待完善。。。
详解:
1.在收集一定数量的的experience后, 随机提取batch size个样本进行Q-learning
def learn(self, model, target_model, memory, gamma, batch_size):
samples = random.sample(memory, batch_size) # shape_samples = (64, 5)
2.将训练需要的元素(state, action,rewards,next_state,dones)按照字段分别提出
states, actions, rewards, next_states, dones = map(np.array, zip(*samples)) #shape_next_states = (64, 4, 84, 84)
print('shape_states =', np.shape(states))

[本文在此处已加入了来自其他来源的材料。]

(** * Zephyr Edge AI demo: the pipeline and its monitor, embedded in Rocq

    A shallow embedding of the C sources of the gesture-recognition demo:
    the timing helper ([timing.c]), the result ring buffer
    ([ring_buffer.c]), the windowed preprocessor ([preprocessing.c]), the
    debug monitor ([debug_monitor.c]), the inference wrapper
    ([inference.cpp]) and the wake-up semaphore of the main file.

    Conventions.
    - The target is the 32-bit Arm Cortex-M3 named in the README:
      [int], [size_t] and [uint32_t] are 32 bits wide.  A C integer is a
      [Z]; every arithmetic operation that can leave its type is followed
      by the wrap of that type ([wrap32], [wrap64], [to_int8], ...).
    - A C [float] is an IEEE-754 binary32 number, taken from the
      parameterised specification of the Standard Library ([SpecFloat] at
      precision 24 and maximal exponent 128), round to nearest even.
    - File-scope [static] variables of a C file are the fields of one
      state record, threaded explicitly through its functions.  A function
      returns its C result together with the new state (and with the new
      contents of an out-parameter when it has one).
    - A pointer argument that the code tests against [NULL] is an
      [option]: [None] is [NULL].
    - Values read from the kernel (cycle counter, uptime, stack
      introspection) and from TensorFlow Lite Micro are inputs of the
      functions that read them.
    - Locks ([k_mutex_lock]/[k_mutex_unlock]) bracket the whole body of
      each function modelled here, so one call is one atomic step. *)

From Stdlib Require Import ZArith Lia Bool String.
From Stdlib Require Import Floats.SpecFloat.
From stdpp Require Import base list.

Local Open Scope Z_scope.

(* ===================================================================== *)
(** * Machine integers                                                    *)
(* ===================================================================== *)

Definition UINT32_MAX : Z := 4294967295.
Definition INT32_MIN : Z := -2147483648.
Definition INT32_MAX : Z := 2147483647.

(** Result of an operation on [uint32_t] or [size_t]. *)
Definition wrap32 (z : Z) : Z := z mod 2 ^ 32.

(** Result of an operation on [uint64_t]. *)
Definition wrap64 (z : Z) : Z := z mod 2 ^ 64.

(** Conversion to [int] / [int32_t] (two's complement). *)
Definition to_int32 (z : Z) : Z := (z + 2 ^ 31) mod 2 ^ 32 - 2 ^ 31.

(** Conversion to [int8_t] (two's complement). *)
Definition to_int8 (z : Z) : Z := (z + 128) mod 256 - 128.

(** [errno] values of the C library Zephyr is built with. *)
Definition EAGAIN : Z := 11.
Definition EINVAL : Z := 22.
Definition ENOSPC : Z := 28.

(* ===================================================================== *)
(** * IEEE-754 binary32                                                   *)
(* ===================================================================== *)

Module F32.

Definition prec : Z := 24.
Definition emax : Z := 128.

Definition float32 : Type := spec_float.

Definition add : float32 -> float32 -> float32 := SFadd prec emax.
Definition sub : float32 -> float32 -> float32 := SFsub prec emax.
Definition mul : float32 -> float32 -> float32 := SFmul prec emax.
Definition div : float32 -> float32 -> float32 := SFdiv prec emax.

(** [a > b] on floats; false when either is a NaN. *)
Definition gtb (a b : float32) : bool := SFltb b a.

(** Conversion of an integer to [float] (rounds when the integer needs
    more than 24 bits). *)
Definition of_Z (z : Z) : float32 := binary_normalize prec emax z 0 false.

Definition zero : float32 := S754_zero false.

(** The decimal literal [n / 10^k] written with an [f] suffix: the
    binary32 number nearest to it.  Both operands are exact and the
    division rounds correctly, so the quotient is that number. *)
Definition lit (n : Z) (k : Z) : float32 := div (of_Z n) (of_Z (10 ^ k)).

(** Integer part of a finite float, rounding toward zero. *)
Definition trunc (f : float32) : option Z :=
  match f with
  | S754_zero _ => Some 0
  | S754_finite s m e =>
      let mag := if 0 <=? e then Zpos m * 2 ^ e else Zpos m / 2 ^ (- e) in
      Some (if s then - mag else mag)
  | S754_infinity _ | S754_nan => None
  end.

(** [(int32_t)f].  C defines the conversion only when the truncated
    value fits the target type; outside that case the value below is
    the one the Arm run-time helper returns (saturation, and 0 for a
    NaN). *)
Definition to_int32 (f : float32) : Z :=
  match f with
  | S754_nan => 0
  | S754_infinity s => if s then INT32_MIN else INT32_MAX
  | _ =>
      match trunc f with
      | Some z => Z.max INT32_MIN (Z.min INT32_MAX z)
      | None => 0
      end
  end.

End F32.

Abbreviation float32 := F32.float32.

(* ===================================================================== *)
(** * timing.c                                                            *)
(* ===================================================================== *)

Record timing_state := {
  cycles_per_us : Z;
  timing_initialized : bool
}.

(** The file's statics before any call. *)
Definition timing_boot : timing_state :=
  {| cycles_per_us := 0; timing_initialized := false |}.

(** [profile_timing_init]; [freq] is [sys_clock_hw_cycles_per_sec()]. *)
Definition profile_timing_init (freq : Z) (st : timing_state) : timing_state :=
  if timing_initialized st then st
  else
    let cpu := wrap32 freq / 1000000 in
    {| cycles_per_us := if cpu =? 0 then 1 else cpu;
       timing_initialized := true |}.

(** [profile_timing_start]; [k_cycle_get_32] is the counter as read. *)
Definition profile_timing_start (k_cycle_get_32 : Z) : Z := k_cycle_get_32.

(** The local [elapsed_cycles] of [profile_timing_end]. *)
Definition elapsed_cycles (end_cycles start_cycles : Z) : Z :=
  if start_cycles <=? end_cycles then
    wrap32 (end_cycles - start_cycles)
  else
    wrap32 (wrap32 (wrap32 (UINT32_MAX - start_cycles) + end_cycles) + 1).

(** [profile_timing_end]; [k_cycle_get_32] is the counter read on entry. *)
Definition profile_timing_end (st : timing_state) (k_cycle_get_32 : Z)
    (start_cycles : Z) : Z :=
  let end_cycles := k_cycle_get_32 in
  let elapsed := elapsed_cycles end_cycles start_cycles in
  if 0 <? cycles_per_us st then elapsed / cycles_per_us st
  else elapsed.

(* ===================================================================== *)
(** * inference.h: the result record                                      *)
(* ===================================================================== *)

Inductive gesture_label_t :=
  | GESTURE_IDLE
  | GESTURE_WAVE
  | GESTURE_TAP
  | GESTURE_CIRCLE.

(** [GESTURE_COUNT], the enumerator after the last label. *)
Definition GESTURE_COUNT : Z := 4.

Definition gesture_of_index (i : nat) : gesture_label_t :=
  match i with
  | O => GESTURE_IDLE
  | 1%nat => GESTURE_WAVE
  | 2%nat => GESTURE_TAP
  | _ => GESTURE_CIRCLE
  end.

Record inference_result_t := {
  gesture : gesture_label_t;
  confidence : float32;
  class_scores : list float32;      (* float class_scores[GESTURE_COUNT] *)
  inference_time_us : Z;
  timestamp_us : Z;
  sequence : Z
}.

(** An [inference_result_t] of all-zero bytes, as [memset] leaves it. *)
Definition zero_result : inference_result_t :=
  {| gesture := GESTURE_IDLE;
     confidence := F32.zero;
     class_scores := replicate 4 F32.zero;
     inference_time_us := 0;
     timestamp_us := 0;
     sequence := 0 |}.

(* ===================================================================== *)
(** * ring_buffer.c                                                       *)
(* ===================================================================== *)

(** The default of [CONFIG_OUTPUT_RING_BUFFER_SIZE].  The functions below
    take the configured value as their first argument [CAP]. *)
Definition CONFIG_OUTPUT_RING_BUFFER_SIZE : Z := 16.

Record ring_state := {
  buffer : list inference_result_t;   (* buffer[CAP] *)
  head : Z;
  tail : Z;
  count : Z
}.

(** [buffer[i]]; an index outside the array is not defined by C and reads
    as the zero record here. *)
Definition buffer_at (s : ring_state) (i : Z) : inference_result_t :=
  default zero_result (buffer s !! Z.to_nat i).

Definition result_buffer_init (CAP : Z) : ring_state :=
  {| buffer := replicate (Z.to_nat CAP) zero_result;
     head := 0;
     tail := 0;
     count := 0 |}.

(** The statics before [result_buffer_init] runs are the same zeros. *)
Definition ring_boot (CAP : Z) : ring_state := result_buffer_init CAP.

Definition result_buffer_push (CAP : Z) (result : option inference_result_t)
    (s : ring_state) : Z * ring_state :=
  match result with
  | None => (- EINVAL, s)
  | Some r =>
      (* full: drop the oldest entry *)
      let s1 :=
        if CAP <=? count s then
          {| buffer := buffer s;
             head := head s;
             tail := wrap32 (tail s + 1) mod CAP;
             count := wrap32 (count s - 1) |}
        else s in
      (0, {| buffer := <[Z.to_nat (head s1) := r]> (buffer s1);
             head := wrap32 (head s1 + 1) mod CAP;
             tail := tail s1;
             count := wrap32 (count s1 + 1) |})
  end.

print('shape_actions =', np.shape(actions))
print('shape_next_states =', np.shape(next_states))
print('shape_dones =', np.shape(dones))
#shape_states = (64, 4, 84, 84)
#shape_actions = (64,)
#shape_next_states = (64, 4, 84, 84)
#shape_dones = (64,)
3.
next_Qs = target_model.forward(torch.from_numpy(next_states)) #shape_next_Qs = torch.Size([64, 9])
4.
next_Q = np.amax(next_Qs.detach().numpy(), axis =1) # shape_next_Q = (64,)
5.
print('dones =', dones)
print('np.invert(dones) =', np.invert(dones).astype(np.float))
#dones = [False False...False False False]
#np.invert(dones) = [1. 1. ... 1. 1. 1.]
targets = rewards + np.invert(dones).astype(np.float)*gamma*next_Q
#shape_targets = (64,)
整段代码
def learn(self, model, target_model, memory, gamma, batch_size):
samples = random.sample(memory, batch_size) # shape_samples = (64, 5)
states, actions, rewards, next_states, dones = map(np.array, zip(*samples)) #shape_next_states = (64, 4, 84, 84)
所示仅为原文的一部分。